VeteranXT avatar Aug 08 '24 08:08 VeteranXT

CUDNN_STATUS_INTERNAL_ERROR

This happens because Zluda does not support CUDNN and CUDNN has to be disabled in the application. Unfortunately that is not possible for Onnxruntime's CUDAExecutionProvider.

see https://github.com/microsoft/onnxruntime/discussions/18083

AznamirWoW avatar Aug 08 '24 09:08 AznamirWoW

Installed Latest version of it. without thinkering Untitled

This is what i get Caching never goes off.

VeteranXT avatar Aug 08 '24 10:08 VeteranXT

Installed Latest version of it. without thinkering !

CUBLAS_STATUS error is happening because of the unpatched torch/lib, OneTrainer uses the same DLL substitution as SD.Next so you dont need to copy DLLs over manually, but as I said previously, if you're using HIP SDK 6.1 you need to manually edit ZludaInstaller,py after cloning but before running install.bat to properly install everything.

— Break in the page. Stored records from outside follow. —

Definition Alive (y : Sys) (d x : string) : Prop := x = d ∨ x ∈ link y d.
#[export] Instance Alive_dec y d x : Decision (Alive y d x).
Proof. unfold Alive. apply _. Defined.
Definition reaches (y : Sys) (d : string) : list string := d :: elements (link y d).
Definition Candidate (y : Sys) (d : string) : string :=
  match min_str (filter (Alive y d) (omap (head y) (reaches y d))) with
  | Some h => h
  | None => default "" (min_str (reaches y d))
  end.

Definition Agreed (y : Sys) (h : string) : Prop := h ∈ up y ∧ ∀ d, d ∈ up y → head y d = Some h.
#[export] Instance Agreed_dec y h : Decision (Agreed y h).
Proof.
  refine (cast_if (decide (h ∈ up y ∧ set_Forall (λ d, head y d = Some h) (up y)))); abstract done.
Defined.
(** [NextSettled], of a state that still carries the old settled head. *)
Definition NextSettled (y : Sys) : option string :=
  match find_first (λ h, bool_decide (Agreed y h)) (elements (up y)) with
  | Some h => Some h
  | None => h ← settled y; if bool_decide (h ∈ up y) then Some h else None
  end.
Definition settle (y : Sys) : Sys := y <| settled := NextSettled y |>.

Definition Init (d0 : gset string) : Sys := mkSys d0 (λ _, None) (λ _, ∅) ∅ ∅ None.

Definition link_up (d e : string) (y : Sys) : Sys :=
  y <| link ::= λ l, <[d := l d ∪ {[e]}]> (<[e := l e ∪ {[d]}]> l) |> <| heard ::= λ s, {[d; e]} ∪ s |>.
Definition crash (d : string) (y : Sys) : Sys :=
  y <| up ::= λ s, s ∖ {[d]} |> <| head ::= <[d := None]> |> <| link ::= <[d := ∅]> |>
    <| heard ::= λ s, s ∖ {[d]} |> <| waited ::= λ s, s ∖ {[d]} |>.
(* ===== verification/Daemon.v ===== *)
(** * The daemon as a whole (rust/mentatd/src/daemon.rs, mesh.rs, island.rs)

    Every handler and every thread of the daemon takes the one lock, so what
    the daemon does is a sequence of critical sections. [Section_] lists them,
    [perform] runs one, and [possible] is what any interleaving of them leads
    to. The invariants of the components hold throughout. *)

From S2P Require Import Prelude Text HoldDown Json Proto Addr Island State Status Claim Placement Actors Clients.
From S2P Require Import Secret Meta Agents Sweeper Head Mesh Election Fabric.

(** ** The books *)

(** A ref that a new call may be given is in nobody's hands. *)
Definition ref_name (actor : string) (n : N) : string := actor +:+ ":" +:+ pretty n.
Definition refs_fresh (s : State) : Prop :=
  ∀ j n, (next_ref s ≤ n)%N → (n < u64_modulus)%N → refs s !! ref_name j n = None.

(** Rows are filed under their ids, claims are held, and the next ref ids are
    free. *)
Record rows_ok (s : State) : Prop := {
  ro_actors : actors_keyed s;
  ro_clients : clients_keyed s;
  ro_peers : peers_keyed s;
  ro_claims : claims_ok s;
  ro_refs : refs_fresh s }.

#[export] Instance rows_ok_stable : Stable rows_ok.
Proof. intros s s' ->. destruct s. by intros []. Qed.

Section rows.
Implicit Types s : State.

Lemma rows_frame s s' :
  actors s' = actors s → clients s' = clients s → peers s' = peers s → claims s' = claims s →
  next_ref s' = next_ref s → (∀ r, refs s !! r = None → refs s' !! r = None) → rows_ok s → rows_ok s'.
Proof.
  intros Ha Hc Hp Hl Hn Hr [R1 R2 R3 R4 R5].
  split; unfold actors_keyed, clients_keyed, peers_keyed, claims_ok, refs_fresh in *; rewrite ?Ha, ?Hc, ?Hp, ?Hl, ?Hn; auto.
Qed.

Lemma rows_actors s m : (∀ k a, m !! k = Some a → a_id a = k) → rows_ok s → rows_ok (s <| actors := m |>).
Proof. intros Hm []. by split. Qed.
Lemma rows_clients s m : (∀ k c, m !! k = Some c → c_id c = k) → rows_ok s → rows_ok (s <| clients := m |>).
Proof. intros Hm []. by split. Qed.
Lemma rows_peers s m : (∀ k p, m !! k = Some p → pe_node_id p = k) → rows_ok s → rows_ok (s <| peers := m |>).
Proof. intros Hm []. by split. Qed.
Lemma rows_refs s m : (∀ r, refs s !! r = None → m !! r = None) → rows_ok s → rows_ok (s <| refs := m |>).
Proof. intros Hm Hs. by apply (rows_frame s). Qed.
Lemma not_replaces_no_better e prev : replaces e prev = false → no_better prev e.
Proof.
  unfold replaces, no_better, str_lt. rewrite orb_false_iff, andb_false_iff, !bool_decide_eq_false.
  intros [H1 H2]. destruct (decide (running e = running prev ∧ agents_alive e = agents_alive prev)) as [[? ?]|Hne].
  - right. split; [done|]. right. split; [done|]. destruct (total String.le (g_daemon e) (g_daemon prev)); [|done].
    destruct (decide (g_daemon e = g_daemon prev)) as [->|]; [done|]. exfalso. destruct H2; tauto.
  - clear H2. destruct (decide (running e = running prev)); [right; split; [done|]; left|left]; lia.
Qed.

Lemma no_better_trans a b c : no_better a b → no_better b c → no_better a c.
Proof.
  intros [|[E1 H1]] [|[E2 H2]]; try (left; lia). right. split; [lia|].
  destruct H1 as [|[F1 L1]], H2 as [|[F2 L2]]; try (left; lia). right. split; [lia|]. by etrans.
Qed.
Lemma no_better_refl a : no_better a a.
Proof. right. split; [done|]. by right. Qed.

Lemma announced_best l m name :
  (∀ e, foldl add_entry m l !! name = Some e →
    (∀ e', e' ∈ l → g_group e' = name → no_better e e') ∧
    (∀ e', m !! name = Some e' → no_better e e')) ∧
  (foldl add_entry m l !! name = None → m !! name = None ∧ ∀ e', e' ∈ l → g_group e' ≠ name).
Proof.
  revert m. induction l as [|x l IH]; intros m; cbn.
  { split; [|intros ->; split; [done|]; by intros ? ?%not_elem_of_nil].
    intros e He. split; [by intros ? ?%not_elem_of_nil|]. intros e' He'. simplify_eq. apply no_better_refl. }
  destruct (IH (add_entry m x)) as [IHs IHn]. split.
  - intros e He. destruct (IHs e He) as [Hl Hm]. unfold add_entry in Hm.
    assert (∀ e', m !! name = Some e' → no_better e e') as Hkeep.
    { intros e' He'. destruct (decide (g_group x = name)) as [Hx|Hx].
      - rewrite Hx, He' in Hm. cbn in Hm. destruct (replaces x e') eqn:Hr; [|by apply Hm].
        eapply no_better_trans; [apply Hm; by rewrite lookup_insert_eq|by apply replaces_no_better].
      - apply Hm. case_match; [by rewrite lookup_insert_ne|done]. }
    split; [|done]. intros e' [->|Hin]%elem_of_cons Hg; [|by apply Hl]. rewrite Hg in Hm.
    destruct (m !! name) as [e2|] eqn:He2; cbn in Hm.
    + destruct (replaces x e2) eqn:Hr; [apply Hm; by rewrite lookup_insert_eq|].
      eapply no_better_trans; [by apply Hkeep|by apply not_replaces_no_better].
    + apply Hm. by rewrite lookup_insert_eq.
  - intros Hnone. destruct (IHn Hnone) as [Hm Hl]. unfold add_entry in Hm.
    destruct (decide (g_group x = name)) as [Hx|Hx].
    + rewrite Hx in Hm. destruct (m !! name) as [e2|] eqn:He2; cbn in Hm.
      * destruct (replaces x e2); [by rewrite lookup_insert_eq in Hm|congruence].
      * by rewrite lookup_insert_eq in Hm.
    + split; [|intros e' [->|?]%elem_of_cons; [done|by apply Hl]].
      case_match; [by rewrite lookup_insert_ne in Hm|done].
Qed.
(** ** Listening addresses *)

(** [Ipv4Addr] and [Ipv6Addr] as text. *)
Definition ipv4_text (o : list N) : string := join "." (pretty <$> o).

Fixpoint lower_hex_go (fuel : nat) (n : N) (acc : string) : string :=
  match fuel with
  | 0 => acc
  | S fuel =>
      let acc := String (hex_digit (n `mod` 16)) acc in
      if bool_decide (n < 16)%N then acc else lower_hex_go fuel (n / 16) acc
  end.
Definition lower_hex (n : N) : string := lower_hex_go 4 n EmptyString.

(** The longest run of zero segments, the first of equals, as its start and
    length. *)
Fixpoint zero_run (i : nat) (cur best : nat * nat) (segs : list N) : nat * nat :=
  match segs with
  | [] => best
  | s :: segs =>
      if decide (s = 0%N) then
        let cur := (if decide (snd cur = 0) then i else fst cur, S (snd cur)) in
        zero_run (S i) cur (if decide (snd best < snd cur) then cur else best) segs
      else zero_run (S i) (0, 0) best segs
  end.
Definition ipv6_text (segs : list N) : string :=
  match segs with
  | [0; 0; 0; 0; 0; 65535; a; b]%N => "::ffff:" +:+ ipv4_text [a / 256; a `mod` 256; b / 256; b `mod` 256]%N
  | _ =>
      let '(start, len) := zero_run 0 (0, 0) (0, 0) segs in
      let part (l : list N) := join ":" (lower_hex <$> l) in
      if decide (1 < len) then part (take start segs) +:+ "::" +:+ part (drop (start + len) segs) else part segs
  end.

(** [as_bytes().chunks(n)] of a string whose length [n] divides. *)
Fixpoint words8 (l : list string) : list (list string) :=
  match l with
  | a :: b :: c :: d :: l => [a; b; c; d] :: words8 l
  | [] => []
  | _ => [l]
  end.

(** One hex [local_address] field: each 32-bit word comes low byte first. *)
Definition parse_proc_addr (hex : string) (v6 : bool) : option string :=
  if decide (String.length hex = if v6 then 32 else 8) then
    ws ← mapM (mapM u8_from_hex) (words8 (chunks2 hex));
    let octets := ws ≫= @reverse N in
    Some (if v6 then ipv6_text ((fix pairs l := match l with a :: b :: l => (256 * a + b)%N :: pairs l | _ => [] end) octets)
          else ipv4_text octets)
  else None.

(** A row of /proc/net/tcp that listens on the port. *)
Definition listening_row (v6 : bool) (port : N) (line : string) : option string :=
  match split_whitespace line with
  | _ :: local :: _ :: st :: _ =>
      if bool_decide (st = "0A") then
        '(addr, p) ← split_once ":" local;
        if bool_decide (u16_from_hex p = Some port) then parse_proc_addr addr v6 else None
      else None
  | _ => None
  end.
Definition listening_addrs (table : string) (v6 : bool) (port : N) : list string :=
  omap (listening_row v6 port) (drop 1 (lines table)).
(** Both tables, where they can be read. *)
Definition listening_addrs_for (read : string → option string) (port : N) : list string :=
  sort_dedup (
    from_option (λ t, listening_addrs t false port) [] (read "/proc/net/tcp") ++
    from_option (λ t, listening_addrs t true port) [] (read "/proc/net/tcp6")).

(** One round of [watch_service_binds]: what is kept for the next, and the
    change to report: [Some note] to tell, [Some None] to withdraw. *)
Inductive BindTurn := GiveUp | Wait (ever : bool) | Settled (reported : option string) | Report (note : option string).
Definition bind_turn (ever late : bool) (reported : option string) (bound : list string) : BindTurn :=
  if negb (nonempty bound) then (if negb ever && late then GiveUp else Wait ever)
  else
    let wide := existsb (λ a, bool_decide (a = "0.0.0.0" ∨ a = "::")) bound in
    let note := if wide then None else Some ("bound to " +:+ join "," bound +:+ " only") in
    if bool_decide (note = reported) then Settled reported else Report note.

(** ** The unit tests of the source *)

Example any_address_of_this_box :
  let mine := ["10.100.0.2"; "192.168.1.77"] in
  on_this_box "192.168.1.77:6379" mine = true ∧ on_this_box "127.0.0.1:6379" mine = true ∧
  on_this_box "::1" mine = true ∧ on_this_box "[::1]:6379" mine = true ∧ on_this_box "10.100.0.2" mine = true ∧
  on_this_box "10.100.0.1:6379" mine = false ∧ on_this_box "gx10-5818:6379" mine = false ∧ on_this_box "" mine = false.
Proof. vm_compute. done. Qed.

Example announcement_forms :
  parse_announcement "http://10.100.0.1:8000/v1" = Url "http://10.100.0.1:8000/v1" ∧
  parse_announcement "http://0.0.0.0:8000/v1" = Port 8000 "/v1" ∧ parse_announcement "8000/v1" = Port 8000 "/v1" ∧
  parse_announcement "9000" = Port 9000 "" ∧ parse_announcement "not a url" = Url "not a url" ∧
  parse_announcement "http://0.0.0.0:notaport/v1" = Url "http://0.0.0.0:notaport/v1" ∧ parse_announcement "/v1" = Url "/v1".
Proof. vm_compute. done. Qed.

Definition tcp4 : string := join (String newline "")
  ["  sl  local_address rem_address   st tx_queue";
   "   0: 00000000:1F40 00000000:0000 0A 0"; "   1: 0100640A:2328 00000000:0000 0A 0";
   "   2: 0100640A:1F40 0200640A:C350 01 0"; ""].
Definition tcp6 : string := join (String newline "")
  ["  sl  local_address rem_address st";
   "   0: 00000000000000000000000000000000:1F40 00000000000000000000000000000000:0000 0A";
   "   1: 0000000000000000FFFF00000100640A:2328 00000000000000000000000000000000:0000 0A";
   "   2: B80D0120000000000000000001000000:2329 00000000000000000000000000000000:0000 0A"].
Example listening_rows :
  listening_addrs tcp4 false 8000 = ["0.0.0.0"] ∧ listening_addrs tcp4 false 9000 = ["10.100.0.1"] ∧
  listening_addrs tcp4 false 50000 = [] ∧ listening_addrs "" false 8000 = [] ∧
  listening_addrs tcp6 true 8000 = ["::"] ∧ listening_addrs tcp6 true 9000 = ["::ffff:10.100.0.1"] ∧
  listening_addrs tcp6 true 9001 = ["2001:db8::1"].
Proof. vm_compute. done. Qed.
(** ** Base 64 and its reading *)

(** The reader of RFC 4648, which the peer of a handshake applies. *)
Definition digit64 (c : ascii) : option N :=
  let n := N_of_ascii c in
  if decide (65 ≤ n ≤ 90)%N then Some (n - 65)%N
  else if decide (97 ≤ n ≤ 122)%N then Some (n - 71)%N
  else if decide (48 ≤ n ≤ 57)%N then Some (n + 4)%N
  else if decide (c = "+"%char) then Some 62%N
  else if decide (c = "/"%char) then Some 63%N
  else None.
Fixpoint unbase64 (s : string) : option bytes :=
  match s with
  | EmptyString => Some []
  | String a (String b (String c (String d s'))) =>
      match digit64 a, digit64 b, digit64 c, digit64 d with
      | Some p, Some q, Some r, Some t =>
          let n := (p * 262144 + q * 4096 + r * 64 + t)%N in
          (λ l, byte_of_N (n / 65536) :: byte_of_N (n / 256) :: byte_of_N n :: l) <$> unbase64 s'
      | Some p, Some q, Some r, None =>
          let n := (p * 262144 + q * 4096 + r * 64)%N in
          if decide (d = "="%char ∧ s' = EmptyString) then Some [byte_of_N (n / 65536); byte_of_N (n / 256)] else None
      | Some p, Some q, None, None =>
          let n := (p * 262144 + q * 4096)%N in
          if decide (c = "="%char ∧ d = "="%char ∧ s' = EmptyString) then Some [byte_of_N (n / 65536)] else None
      | _, _, _, _ => None
      end
  | _ => None
  end.

Lemma digit64_alpha n : digit64 (alpha n) = Some (n `mod` 64)%N.
Proof.
  assert (∀ m, (m < 64)%N → digit64 (alpha m) = Some m) as H.
  { intros m Hm.
    assert (forallb (λ i, bool_decide (digit64 (alpha (N.of_nat i)) = Some (N.of_nat i))) (seq 0 64) = true) as Hall by by vm_compute.
    rewrite List.forallb_forall in Hall. specialize (Hall (N.to_nat m)). rewrite N2Nat.id in Hall.
    apply bool_decide_eq_true in Hall; [done|]. apply List.in_seq. lia. }
  assert (alpha n = alpha (n `mod` 64)) as -> by (unfold alpha; by rewrite N.Div0.mod_mod).
  apply H. by apply N.mod_lt.
Qed.

Lemma byte_bound b : (Byte.to_N b < 256)%N.
Proof. by destruct b. Qed.
Lemma byte_of_same n b k : (n = 256 * k + Byte.to_N b)%N → byte_of_N n = b.
Proof.
  intros ->. rewrite byte_of_N_mod. rewrite (N.mul_comm 256), N.add_comm, N.Div0.mod_add, <-byte_of_N_mod. apply byte_of_to.
Qed.

(** Four digits hold twenty-four bits. *)
Lemma four_digits n : (n < 16777216)%N →
  ((n / 262144) `mod` 64 * 262144 + (n / 4096) `mod` 64 * 4096 + (n / 64) `mod` 64 * 64 + n `mod` 64)%N = n.
Proof.
  intros Hn. assert (n / 4096 = n / 64 / 64)%N as -> by (by rewrite N.Div0.div_div).
  assert (n / 262144 = n / 64 / 64 / 64)%N as -> by (by rewrite !N.Div0.div_div).
  pose proof (N.div_mod' n 64) as H0. pose proof (N.div_mod' (n / 64) 64) as H1. pose proof (N.div_mod' (n / 64 / 64) 64) as H2.
  rewrite (N.mod_small (n / 64 / 64 / 64)); [lia|].
  rewrite !N.Div0.div_div. apply N.Div0.div_lt_upper_bound. lia.
Qed.
Lemma three_bytes x y z (n := (Byte.to_N x * 65536 + Byte.to_N y * 256 + Byte.to_N z)%N) :
  byte_of_N (n / 65536) = x ∧ byte_of_N (n / 256) = y ∧ byte_of_N n = z.
Proof.
  pose proof (byte_bound x) as Hx. pose proof (byte_bound y) as Hy. pose proof (byte_bound z) as Hz.
  assert (n / 256 = Byte.to_N x * 256 + Byte.to_N y)%N as H1 by (symmetry; apply N.div_unique with (Byte.to_N z); subst n; lia).
  assert (n / 65536 = Byte.to_N x)%N as H2
    by (symmetry; apply N.div_unique with (Byte.to_N y * 256 + Byte.to_N z)%N; subst n; lia).
  rewrite H1, H2. split_and!.
  - apply byte_of_to.
  - apply byte_of_same with (Byte.to_N x). lia.
  - apply byte_of_same with (Byte.to_N x * 256 + Byte.to_N y)%N. subst n. lia.
Qed.
Lemma group_bound x y z : (Byte.to_N x * 65536 + Byte.to_N y * 256 + Byte.to_N z < 16777216)%N.
Proof. pose proof (byte_bound x). pose proof (byte_bound y). pose proof (byte_bound z). lia. Qed.

(** What the printer writes, a reader of base 64 reads back. *)
Lemma base64_roundtrip data : unbase64 (base64 data) = Some data.
Proof.
  induction data as [data IH] using (induction_ltof1 _ (@length byte)). unfold ltof in IH.
  destruct data as [|x [|y [|z data]]]; [done| | |].
  - cbn [base64]. set (n := (Byte.to_N x * 65536)%N). cbn [unbase64]. rewrite !digit64_alpha.
    change (digit64 "=") with (@None N). rewrite decide_True by done.
    pose proof (four_digits n ltac:(pose proof (group_bound x x00 x00); cbn in *; lia)) as H4.
    pose proof (three_bytes x x00 x00) as (H1 & _ & _). change (Byte.to_N x00) with 0%N in H1. rewrite N.mul_0_l, !N.add_0_r in H1.
    fold n in H1. assert ((n / 64) `mod` 64 = 0 ∧ n `mod` 64 = 0)%N as [Ha Hb].
    { subst n. replace (Byte.to_N x * 65536)%N with (Byte.to_N x * 1024 * 64)%N by lia. rewrite N.div_mul by done.
      split; [|by rewrite N.Div0.mod_mul]. replace (Byte.to_N x * 1024)%N with (Byte.to_N x * 16 * 64)%N by lia. by rewrite N.Div0.mod_mul. }
    rewrite Ha, Hb in H4. rewrite N.mul_0_l, !N.add_0_r in H4. by rewrite H4, H1.
  - cbn [base64]. set (n := (Byte.to_N x * 65536 + Byte.to_N y * 256)%N). cbn [unbase64]. rewrite !digit64_alpha.
    change (digit64 "=") with (@None N). rewrite decide_True by done.
    pose proof (four_digits n ltac:(pose proof (group_bound x y x00); cbn in *; lia)) as H4.
    pose proof (three_bytes x y x00) as (H1 & H2 & _). change (Byte.to_N x00) with 0%N in H1, H2. rewrite !N.add_0_r in H1, H2.
    fold n in H1, H2. assert (n `mod` 64 = 0)%N as Hb.
    { subst n. replace (Byte.to_N x * 65536 + Byte.to_N y * 256)%N with ((Byte.to_N x * 1024 + Byte.to_N y * 4) * 64)%N by lia.
      by rewrite N.Div0.mod_mul. }
    rewrite Hb, N.add_0_r in H4. by rewrite H4, H1, H2.
  - cbn [base64]. set (n := (Byte.to_N x * 65536 + Byte.to_N y * 256 + Byte.to_N z)%N). cbn [unbase64]. rewrite !digit64_alpha.
    rewrite four_digits by apply group_bound. pose proof (three_bytes x y z) as (H1 & H2 & H3). fold n in H1, H2, H3.
    rewrite IH by (cbn; lia). cbn. by rewrite H1, H2, H3.
Qed.
Lemma lines_cons l rest : lacks newline l = true → lacks carriage l = true → lines (l +:+ nl +:+ rest) = l :: lines rest.
Proof.
  intros Hn Hc. unfold lines. change (l +:+ nl +:+ rest) with (l +:+ String newline rest). rewrite split_char_app by done.
  assert (split_char newline rest ≠ []) as Hne.
  { destruct rest as [|a rest]; [done|]. cbn [split_char]. case_decide; [done|]. by destruct (split_char newline rest). }
  set (k := split_char newline rest) in *. assert (list.last (l :: k) = list.last k) as -> by by destruct k.
  assert (length (l :: k) - 1 = S (length k - 1)) as -> by (destruct k; [done|cbn; lia]).
  assert (strip_cr l = l) as Hl by (unfold strip_cr; by rewrite rsplit_once_None).
  case_bool_decide; cbn [take fmap list_fmap]; by rewrite Hl.
Qed.

Lemma fixed_class (n : N) : all_chars in_class (pretty n +:+ ".0") = true.
Proof.
  rewrite all_chars_app. rewrite (all_chars_impl is_digit); [done| |apply pretty_digits]. intros a. unfold in_class. by intros ->.
Qed.
Lemma fixed_nonempty (n : N) : pretty n +:+ ".0" ≠ "".
Proof. by destruct (pretty n). Qed.
Lemma class_lacks c s : in_class c = false → all_chars in_class s = true → lacks c s = true.
Proof. intros Hc. apply all_chars_impl. intros a Ha. apply negb_true_iff, bool_decide_eq_false. intros ->. congruence. Qed.

Lemma gate_cons l rest found : lacks newline l = true → lacks carriage l = true → finds l found →
  gpu_gate (l +:+ nl +:+ rest) = (cut_dot <$> found) ++ gpu_gate rest.
Proof. intros Hn Hc Hf. unfold gpu_gate, grep_gpus. rewrite lines_cons by done. cbn [mbind list_bind]. by rewrite Hf, fmap_app. Qed.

AznamirWoW avatar Aug 08 '24 16:08 AznamirWoW

I'm using HIP 5.7.0. So i dont need to edit anything? ROCm is 5.7. I didn't update anything.

VeteranXT avatar Aug 08 '24 17:08 VeteranXT

I'm using HIP 5.7.0. So i dont need to edit anything? ROCm is 5.7. I didn't update anything.

HIP SDK 5.7 is what OneTrainer installer is using by default

AznamirWoW avatar Aug 09 '24 01:08 AznamirWoW

I tried the OneTrainer Fork of @LeagueRaINi which has his fix from here included: https://github.com/Nerogar/OneTrainer/pull/422

And it successfully worked with HIP SDK 6.1 The patch also is compatible with HIP SDK 5.7 and any future releases of HIP SDK.

So please merge his commit from above into OneTrainer and everything should be fine.

CS1o avatar Aug 09 '24 11:08 CS1o

I can confirm this works using: AMD RX 6600 XT Thank you CS1o!

VeteranXT avatar Aug 11 '24 15:08 VeteranXT

Tentatively closing this given LeagueRaINI does not want to further develop the PR and no one in the OT dev team has a AMD gpu + legal concerns. If someone finds official binaries that we can actually legally use and has a card + knows how to develop and wants to continue this then please talk with Nerogar in the discord.

O-J1 avatar Oct 13 '24 17:10 O-J1

I have AMD RX 6600 XT and i can help. But link to Discord is needed.

VeteranXT avatar Oct 15 '24 17:10 VeteranXT

I have AMD RX 6600 XT and i can help. But link to Discord is needed.

The permanent link is on the front page of the repo right at the very top. Just click on the “7XX online” blue button on said front page of the OT repo.

Please note you must satisfy everything I listed. People joining to harass Nero will be moderated accordingly.

O-J1 avatar Oct 15 '24 18:10 O-J1

Hey, it makes no sense why this got closed. LeagueRaini provided a commit that only has to get merged that adds support for every present and upcoming HIP SDK Version. We already tested his fix on severall GPUs with ROCm HIP SDK 6.1 and its working without problems. ZLUDA also isnt abandonend and will continue to be developed. If legal concerns would be an issue why then support zluda with 5.7 ?

Please merge the commit. The AMD Community would really appreciate it! Or does LeagueRaini needs to add something to the PR?

Edit: In any case someone wants to use OneTrainer with ROCm HIP SDK 6.1 or 6.2, here is my Setup Guide which uses lshggtigers OneTrainer fork with Zluda. https://github.com/CS1o/Stable-Diffusion-Info/wiki/Lora-Trainer-Setup-Guides

CS1o avatar Oct 22 '24 17:10 CS1o